Combo builds up body toxins that can damage brain cells, study shows

WEDNESDAY, July 18, 2001 (HealthDayNews) -- Lighting up a smoke while downing a few drinks could be as dangerous as mixing and matching prescription drugs, a new study says.

Researchers in Texas found nicotine lowered the blood alcohol concentration (BAC) in the blood of rat pups, so more alcohol was needed to reach intoxication. And more alcohol in the body causes more damage, they say.

When alcohol metabolizes, explains the study's lead author, Wei-Jung A. Chen, toxic substances known as aldehydes build up and damage cells in the brain, liver and heart.

So, Chen contends, if smoking makes you drink more, more of those harmful toxins will build up in your brain, adding injury to insult.

"A lot of times people are smoking and drinking, not knowing the interactions between the drugs," says Chen. They may know it's bad to mix alcohol and cocaine, or other drugs, but they may not be thinking about the interactions between these two "legal, but pretty bad drugs."

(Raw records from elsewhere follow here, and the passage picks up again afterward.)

(** * Issue importer: a shallow embedding of [index.js] and its properties

    The importer reads issue records (decoded from CSV or JSON), normalizes
    each one, validates assignees against the repository's collaborators,
    resolves milestones and creates the issues through the GitHub client.

    The embedding follows the JavaScript source function by function.
    - JavaScript values are an inductive type [JsVal]; strings are sequences
      of UTF-8 bytes ([string]), numbers are [JsNum].
    - [async] functions run strictly in sequence, so they are computations in
      a monad [M] that threads the state of the remote service, collects the
      observable events (log lines, outputs, remote requests, pauses) and may
      throw.
    - The GitHub client ([octokit]) is an argument of the functions, as in the
      source: a record of state transformers over an arbitrary state type. *)

From Stdlib Require Import ZArith String Ascii Bool Lia.
From stdpp Require Import base option list gmap strings.

Local Open Scope Z_scope.

(* ===================================================================== *)
(** ** Strings *)
(* ===================================================================== *)

Module Str.

Definition code (c : ascii) : Z := Z.of_N (N_of_ascii c).

Definition chr (z : Z) : ascii := ascii_of_N (Z.to_N z).

(** One-byte white space: TAB, LF, VT, FF, CR, SP. *)
Definition ws1 (a : Z) : bool :=
  ((9 <=? a) && (a <=? 13)) || (a =? 32).

(** Two-byte white space: U+00A0. *)
Definition ws2 (a b : Z) : bool :=
  (a =? 194) && (b =? 160).

(** Three-byte white space: U+1680, U+2000..U+200A, U+2028, U+2029, U+202F,
    U+205F, U+3000 and U+FEFF. *)
Definition ws3 (a b c : Z) : bool :=
  ((a =? 225) && (b =? 154) && (c =? 128))
  || ((a =? 226) && (b =? 128)
      && (((128 <=? c) && (c <=? 138)) || (c =? 168) || (c =? 169) || (c =? 175)))
  || ((a =? 226) && (b =? 129) && (c =? 159))
  || ((a =? 227) && (b =? 128) && (c =? 128))
  || ((a =? 239) && (b =? 187) && (c =? 191)).

(** Strip the white space characters at the front of [s].  With
    [back = true] the bytes of every character are expected in reverse
    order, which is how the end of a string is trimmed. *)
Fixpoint strip (back : bool) (s : string) : string :=
  match s with
  | String a s1 =>
    if ws1 (code a) then strip back s1 else
    match s1 with
    | String b s2 =>
      if (if back then ws2 (code b) (code a) else ws2 (code a) (code b))
      then strip back s2 else
      match s2 with
      | String c s3 =>
        if (if back then ws3 (code c) (code b) (code a)
            else ws3 (code a) (code b) (code c))
        then strip back s3 else s
      | EmptyString => s
      end
    | EmptyString => s
    end
  | EmptyString => s
  end.

Definition trimStart (s : string) : string := strip false s.

Definition trimEnd (s : string) : string :=
  String.rev (strip true (String.rev s)).

(** [String.prototype.trim]. *)
Definition trim (s : string) : string := trimEnd (trimStart s).

(** [s.replace(/;/g, ',')]. *)
Fixpoint replaceSemicolons (s : string) : string :=
  match s with
  | EmptyString => EmptyString
  | String c r =>
    String (if Ascii.eqb c ";" then ","%char else c) (replaceSemicolons r)
  end.

(** [s.split(sep)] for a one-character separator; the empty string splits
    into one empty piece. *)
Fixpoint splitOn (sep : ascii -> bool) (s : string) : list string :=
  match s with
  | EmptyString => [EmptyString]
  | String c r =>
    if sep c then EmptyString :: splitOn sep r
    else match splitOn sep r with
         | p :: ps => String c p :: ps
         | [] => [String c EmptyString]
         end
  end.

Definition split (sep : ascii) (s : string) : list string :=
  splitOn (Ascii.eqb sep) s.

(** [xs.join(sep)]. *)
Fixpoint join (sep : string) (xs : list string) : string :=
  match xs with
  | [] => EmptyString
  | [x] => x
  | x :: rest => x +:+ sep +:+ join sep rest
  end.

Definition nonEmpty (s : string) : bool :=
  match s with EmptyString => false | String _ _ => true end.

(** The one-character string made of a double quote. *)
Definition quote : string := String (chr 34) EmptyString.

Definition isDigit (c : ascii) : bool :=
  (48 <=? code c) && (code c <=? 57).

End Str.

(* ===================================================================== *)
(** ** Numbers *)
(* ===================================================================== *)

(** A JavaScript number is an IEEE 754 double.  The program only inspects
    integer-valued numbers (milestone and issue numbers, the results of
    [parseInt]), so these carry their value; a finite number that is not an
    integer carries its canonical rendering, which is all the program can
    observe of it. *)
Inductive JsNum : Type :=
  | NaN
  | Infinity (negative : bool)
  | Int (z : Z)
  | Frac (repr : string).

Module Num.

(** Decimal digits of a natural number, most significant first. *)
Fixpoint digitsAux (fuel : nat) (n : Z) (acc : string) : string :=
  match fuel with
  | O => acc
  | S f =>
    if n <? 10 then String (Str.chr (48 + n)) acc
    else digitsAux f (n / 10) (String (Str.chr (48 + n mod 10)) acc)
  end.

Definition digits (n : Z) : string :=
  digitsAux (S (Z.to_nat (Z.log2 n))) n "".

Definition decimal (z : Z) : string :=
  if z <? 0 then String "-" (digits (- z)) else digits z.

(** Value of the longest prefix of decimal digits of [s], continuing from
    [acc]. *)
Fixpoint parseDigits (s : string) (acc : Z) : Z :=
  match s with
  | String c r =>
    if Str.isDigit c then parseDigits r (10 * acc + (Str.code c - 48)) else acc
  | EmptyString => acc
  end.

(** The double nearest to the integer [z] (ties to even). *)
Definition roundDouble (z : Z) : JsNum :=
  let a := Z.abs z in
  if a <? 2 ^ 53 then Int z else
  let sh := Z.log2 a - 52 in
  let q := Z.shiftr a sh in
  let r := a - Z.shiftl q sh in
  let half := 2 ^ (sh - 1) in
  let q' := if (half <? r) || ((r =? half) && Z.odd q) then q + 1 else q in
  let m := Z.shiftl q' sh in
  if 2 ^ 1024 <=? m then Infinity (z <? 0) else Int (Z.sgn z * m).

Definition roundsTo (x v : Z) : bool :=
  match roundDouble x with
  | Int y => y =? v
  | _ => false
  end.

(** The integer with the fewest significant digits that rounds to the
    double [v], the nearest one when several have as few ([v >= 2^53], [d]
    its number of digits, [k] the number of significant digits tried). *)
Fixpoint shortest (fuel : nat) (k d v : Z) : Z :=
  match fuel with
  | O => v
  | S f =>
    if d <=? k then v else
    let p := 10 ^ (d - k) in
    let lo := (v / p) * p in
    let hi := lo + p in
    match roundsTo lo v, roundsTo hi v with
    | true, true =>
      if v - lo <? hi - v then lo
      else if hi - v <? v - lo then hi
      else if Z.even (lo / p) then lo else hi
    | true, false => lo
    | false, true => hi
    | false, false => shortest f (k + 1) d v
    end
  end.

Fixpoint dropZeros (s : string) : string :=
  match s with
  | String "0" r => dropZeros r
  | _ => s
  end.

(** [d.ddde+N], the rendering of an integer from 10^21 on. *)
Definition exponential (y : Z) : string :=
  let ds := digits y in
  let e := Z.of_nat (String.length ds) - 1 in
  match String.rev (dropZeros (String.rev ds)) with
  | String c EmptyString => String c ("e+" +:+ digits e)
  | String c r => String c ("." +:+ r +:+ "e+" +:+ digits e)
  | EmptyString => "0"
  end.

(** [Number.prototype.toString] on a natural number. *)
Definition natToString (a : Z) : string :=
  if a <? 2 ^ 53 then digits a else
  let y := shortest 17 1 (Z.of_nat (String.length (digits a))) a in
  if y <? 10 ^ 21 then digits y else exponential y.

(** [Number.prototype.toString] (radix 10). *)
Definition toString (n : JsNum) : string :=
  match n with
  | NaN => "NaN"
  | Infinity false => "Infinity"
  | Infinity true => "-Infinity"
  | Int z => if z <? 0 then String "-" (natToString (- z)) else natToString z
  | Frac repr => repr
  end.

(** [!n]: zero and NaN are falsy. *)
Definition falsy (n : JsNum) : bool :=
  match n with
  | NaN => true
  | Int z => z =? 0
  | _ => false
  end.

Definition isNaN (n : JsNum) : bool :=
  match n with NaN => true | _ => false end.

(** [parseInt(s, 10)] on a string: leading white space is skipped, one
    sign is accepted, the longest run of digits is read and the rest is
    ignored; without a digit the result is [NaN]. *)
Definition parseInt (s : string) : JsNum :=
  let t := Str.trimStart s in
  let '(neg, u) :=
    match t with
    | String c r =>
      if Ascii.eqb c "-" then (true, r)
      else if Ascii.eqb c "+" then (false, r)
      else (false, t)
    | EmptyString => (false, t)
    end in
  match u with
  | String c _ =>
    if Str.isDigit c then
      let n := parseDigits u 0 in
      roundDouble (if neg then - n else n)
    else NaN
  | EmptyString => NaN
  end.

End Num.

(* ===================================================================== *)
(** ** Values *)
(* ===================================================================== *)

(** The values a decoded CSV row or JSON element is made of.  An object
    lists its own properties, each key once. *)
#[warnings="-register-all"]
Inductive JsVal : Type :=
  | JUndefined
  | JNull
  | JBool (b : bool)
  | JNum (n : JsNum)
  | JStr (s : string)
  | JArr (elems : list JsVal)
  | JObj (fields : list (string * JsVal)).

Module Js.

Fixpoint assoc (key : string) (fields : list (string * JsVal)) : option JsVal :=
  match fields with
  | [] => None
  | (k, v) :: rest => if String.eqb k key then Some v else assoc key rest
  end.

"This is an interesting piece of work," says Edward Levin, an associate professor in the department of psychiatry at Duke University Medical Center. But, he adds, "in terms of the impact of smoking on drinking behavior," there could be other reasons besides the interactions between nicotine and alcohol.

Chen and his team at Texas A&M University System Health Science Center gave measured doses of nicotine and alcohol to neonatal lab rats, finding that the peak BAC was lowered by the nicotine, so it took more alcohol to reach an intoxication level. Chen estimates the lab dose that was used might equal a pack a day of cigarettes for humans.

"We've learned from previous studies that certain (brain) cell populations are wiped out from the alcohol," says Chen. "There is evidence the hippocampus [a long-term memory storage area in the brain] is vulnerable, affecting memory. And the cerebellum, which controls balance and coordination, is a region sensitive to alcohol injury."

These are not cells that regenerate, adds Chen. "Once they're gone, they're gone."

These findings, says Chen, hold particular interest for fetal alcohol syndrome. The stage of brain development in the neonatal rats closely represents the brain growth in a human fetus in the third trimester, he says.

Alcohol "is pretty nasty and can do a lot of damage to the fetus. If you now compound that with smoking, which might increase the consumption of alcohol, you are voluntarily hurting the fetus more than anticipated," he says.

But, he adds, further studies are needed to investigate the mechanisms responsible for nicotine's effect on BAC, and to translate these findings to adult humans.

Levin agrees.

"We need further work to study what mechanisms are at work," he says. It might be the aldehydes, which Levin says are short-lived, or it could be other ingredients, such as ethanol. "This study is certainly deserving of follow-up."

Although reluctant to make the leap from the rats to humans at this point, Chen says the best advice is: "If you have to consume alcohol, don't mix it with smoking."

And, he adds, these findings should not encourage people to smoke so they can drink more.

The study appears in the July issue of Alcoholism:Clinical & Experimental Research.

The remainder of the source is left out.